4.4 Assumptions of the model

Some probabilistic assumptions are required for performing inference on the model parameters $\boldsymbol{\beta}$ from the sample $(\mathbf{X}_1, Y_1),\ldots,(\mathbf{X}_n, Y_n)$ . These assumptions are somehow simpler than the ones for linear regression.

Figure 4.7: The key concepts of the logistic model.

The assumptions of the logistic model are the following:

Linearity in the logit³⁰: $\mathrm{logit}(p(\mathbf{x}))=\log\frac{ p(\mathbf{x})}{1-p(\mathbf{x})}=\beta_0+\beta_1x_1+\cdots+\beta_kx_k$ .
Binariness: $Y_1,\ldots,Y_n$ are binary variables.
Independence: $Y_1,\ldots,Y_n$ are independent.

A good one-line summary of the logistic model is the following (independence is assumed) $\begin{align} Y|(X_1=x_1,\ldots,X_k=x_k)&\sim\mathrm{Ber}\left(\mathrm{logistic}(\beta_0+\beta_1x_1+\cdots+\beta_kx_k)\right)\nonumber\\ &=\mathrm{Ber}\left(\frac{1}{1+e^{-(\beta_0+\beta_1x_1+\cdots+\beta_kx_k)}}\right).\tag{4.9} \end{align}$

There are three important points of the linear model assumptions missing in the ones for the logistic model:

Why is homoscedasticity not required?
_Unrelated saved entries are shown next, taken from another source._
(* ===== verification/Syscall.v ===== *)
(** * Remaining system calls (sys/syscall.c, sys/fini.c)

    Identity, limits, time, random numbers and reboot.  The clock calls are over the
    operations of the system timer, as in Clock.v; a structure of the caller is read
    and written in memory, with the fields in little-endian order. *)

From S2P Require Import Prelude Config CString Clock.

Definition CLOCK_REALTIME : Z := 0.
Definition CLOCK_MONOTONIC : Z := 1.
Definition RLIMIT_STACK : Z := 3.
Definition REBOOT_MAGIC1 : Z := 0xfee1dead.
Definition REBOOT_MAGIC2 : Z := 672274793.
Definition RB_AUTOBOOT : Z := 0x01234567.
Definition RB_POWER_OFF : Z := 0x4321fedc.

Section Identity.
Context `{Arch} `{Config}.

Definition k_sys_unknown : Z := - ENOTSUP.
Definition k_sys_getuid : Z := 0.
Definition k_sys_geteuid : Z := 0.
Definition k_sys_getgid : Z := 0.
Definition k_sys_getegid : Z := 0.

(** [uname] is the address of the constant of six strings of 65 bytes. *)
Definition k_sys_uname (m : mem) (uname name : Z) : exec (Z * mem) :=
  '(m, _) ← k_memcpy m name uname (6 * 65);
  Ret (0, m).

(** [old.rlim_max = ~0] sign-extends. *)
Definition k_sys_prlimit64 (m : mem) (resource new_lim old_lim : Z) : Z * mem :=
  if truth new_lim then (- EPERM, m) else
  if negb (resource =? RLIMIT_STACK) then (- EINVAL, m) else
  if truth old_lim then
    (0, store_le 8 (store_le 8 m old_lim CONFIG_MAIN_STACK_SIZE) (old_lim + 8) (u64 (-1)))
  else (0, m).

Fixpoint random_loop (n : nat) (m : mem) (p i : Z) : mem :=
  match n with
  | O => m
  | S n => random_loop n (store8 m (p + i) i) p (i + 1)
  end.
Definition k_sys_getrandom (m : mem) (buf buflen : Z) : Z * mem :=
  if negb (truth buf) || (buflen =? 0) then (- EINVAL, m) else
  (0, random_loop (Z.to_nat buflen) m buf 0).
End Identity.

(** ** Time *)

Section Time.
Context `{Arch} {W : Type}.
Variable timer : option (option (k_timer_driver_ops W)).
Variable cur_id : Z.
Implicit Types (off : timespec64) (m : mem) (w : W).

(** A [struct timespec64] is two integers of 64 bits, a [struct timespec32] two of 32 bits,
    [struct timeval] one of 64 bits and a [long]. *)
Definition load_ts64 m (tp : Z) : timespec64 := mk_timespec64 (i64 (load_le 8 m tp)) (i64 (load_le 8 m (tp + 8))).
Definition store_ts64 m (tp : Z) (t : timespec64) : mem :=
  store_le 8 (store_le 8 m tp (u64 (tv_sec t))) (tp + 8) (u64 (tv_nsec t)).
Definition load_ts32 m (tp : Z) : timespec64 := mk_timespec64 (i32 (load_le 4 m tp)) (i32 (load_le 4 m (tp + 4))).
Definition store_ts32 m (tp : Z) (t : timespec64) : mem :=
  store_le 4 (store_le 4 m tp (u32 (tv_sec t))) (tp + 4) (u32 (tv_nsec t)).

(** [k_sys_clock_gettime64] on a pointer that is null or not, with what it writes. *)
Definition clock_gettime (off : timespec64) (clock_id : Z) (tp : bool) (w : W) :
    exec (Z * option timespec64 * W) :=
  if negb tp then Ret (- EFAULT, None, w) else
  if clock_id =? CLOCK_REALTIME then k_clock_get_realtime timer cur_id off true w else
  if clock_id =? CLOCK_MONOTONIC then k_clock_get_monotonic timer cur_id true w else
  Ret (- EINVAL, None, w).

Definition clock_settime (off : timespec64) (clock_id : Z) (tp : option timespec64) (w : W) :
    exec (Z * timespec64 * W) :=
  match tp with
  | None => Ret (- EFAULT, off, w)
  | Some t =>
    if clock_id =? CLOCK_REALTIME then k_clock_set_realtime timer cur_id off (Some t) w
    else Ret (- EINVAL, off, w)
  end.

Definition k_sys_clock_gettime64 off m (clock_id tp : Z) w : exec (Z * mem * W) :=
  '(r, t, w) ← clock_gettime off clock_id (truth tp) w;
  Ret (r, match t with Some t => store_ts64 m tp t | None => m end, w).

(** Without a result the caller's structure is written back as it was read. *)
Definition k_sys_clock_gettime32 off m (clock_id tp : Z) w : exec (Z * mem * W) :=
  let tmp := load_ts32 m tp in
  '(r, t, w) ← clock_gettime off clock_id (truth tp) w;
  Ret (r, if truth tp then store_ts32 m tp (default tmp t) else m, w).

Definition k_sys_clock_settime64 off m (clock_id tp : Z) w : exec (Z * timespec64 * W) :=
  clock_settime off clock_id (if truth tp then Some (load_ts64 m tp) else None) w.
Definition k_sys_clock_settime32 off m (clock_id tp : Z) w : exec (Z * timespec64 * W) :=
  clock_settime off clock_id (if truth tp then Some (load_ts32 m tp) else None) w.

Definition k_sys_gettimeofday off m (tp : Z) w : exec (Z * mem * W) :=
  if negb (truth tp) then Ret (- EFAULT, m, w) else
  '(r, t, w) ← k_clock_get_realtime timer cur_id off true w;
  if truth r then Ret (r, m, w) else
  t ← of_opt t;
  let n := Z.to_nat (xlen / 8) in
  let m := store_le 8 m tp (u64 (tv_sec t)) in
  Ret (0, store_le n m (tp + 8) (usize (Z.quot (tv_nsec t) 1000)), w).

Definition k_sys_settimeofday off m (tp : Z) w : exec (Z * timespec64 * W) :=
  if negb (truth tp) then Ret (- EFAULT, off, w) else
  let n := Z.to_nat (xlen / 8) in
  let sec := i64 (load_le 8 m tp) in
  let nsec := isize (isize (load_le n m (tp + 8)) * 1000) in
  '(r, off, w) ← k_clock_set_realtime timer cur_id off (Some (mk_timespec64 sec nsec)) w;
  Ret (r, off, w).
End Time.

(** ** Reset *)

Section Reset.
Context {W : Type}.

(** The system reset and its driver's operations: the device may be missing, or without
    a driver; the operations of a driver are used without a test. *)
Variable rst : option (option (option (W → exec (Z * W)) * option (W → exec (Z * W)))).

Definition k_fini_reboot (w : W) : exec (Z * W) :=
  match rst with
  | None => Ret (- ENOTSUP, w)
  | Some (Some (Some reboot, _)) => reboot w
  | Some _ => Ret (0, w)
  end.
Definition k_fini_power_off (w : W) : exec (Z * W) :=
  match rst with
  | None => Ret (- ENOTSUP, w)
  | Some (Some (_, Some power_off)) => power_off w
  | Some _ => Ret (0, w)
  end.

(** The result of the driver is not looked at. *)
Definition k_sys_reboot (magic1 magic2 cmd : Z) (w : W) : exec (Z * W) :=
  if negb (u32 magic1 =? REBOOT_MAGIC1) || negb (magic2 =? REBOOT_MAGIC2) then Ret (- EINVAL, w) else
  if cmd =? RB_AUTOBOOT then '(_, w) ← k_fini_reboot w; Ret (0, w) else
  if cmd =? RB_POWER_OFF then '(_, w) ← k_fini_power_off w; Ret (0, w) else
  Ret (- EINVAL, w).
End Reset.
As seen in the previous section, Bernoulli variables are determined only by the probability of success, in this case $p(\mathbf{x})$ . That determines also the variance, which is variable, so there is heteroskedasticity. In the linear model, we have to control $\sigma^2$ explicitly due to the higher flexibility of the normal.
Where are the errors? The errors played a fundamental role in the linear model assumptions, but are not employed in logistic regression. The errors are not fundamental for building the linear model but just a helpful concept related to least squares. The linear model can be constructed without errors as (3.5), which has a logistic analogous in (4.9).
Why is normality not present? A normal distribution is not adequate to replace the Bernoulli distribution in (4.9) since the response $Y$ has to be binary and the Normal or other continuous distribution would put yield illegal values for $Y$ .

Recall that:

Nothing is said about the distribution of $X_1,\ldots,X_k$ . They could be deterministic or random. They could be discrete or continuous.
$X_1,\ldots,X_k$ are not required to be independent between them.

An equivalent way of stating this assumption is $p(\mathbf{x})=\mathrm{logistic}(\beta_0+\beta_1x_1+\cdots+\beta_kx_k)$ .↩︎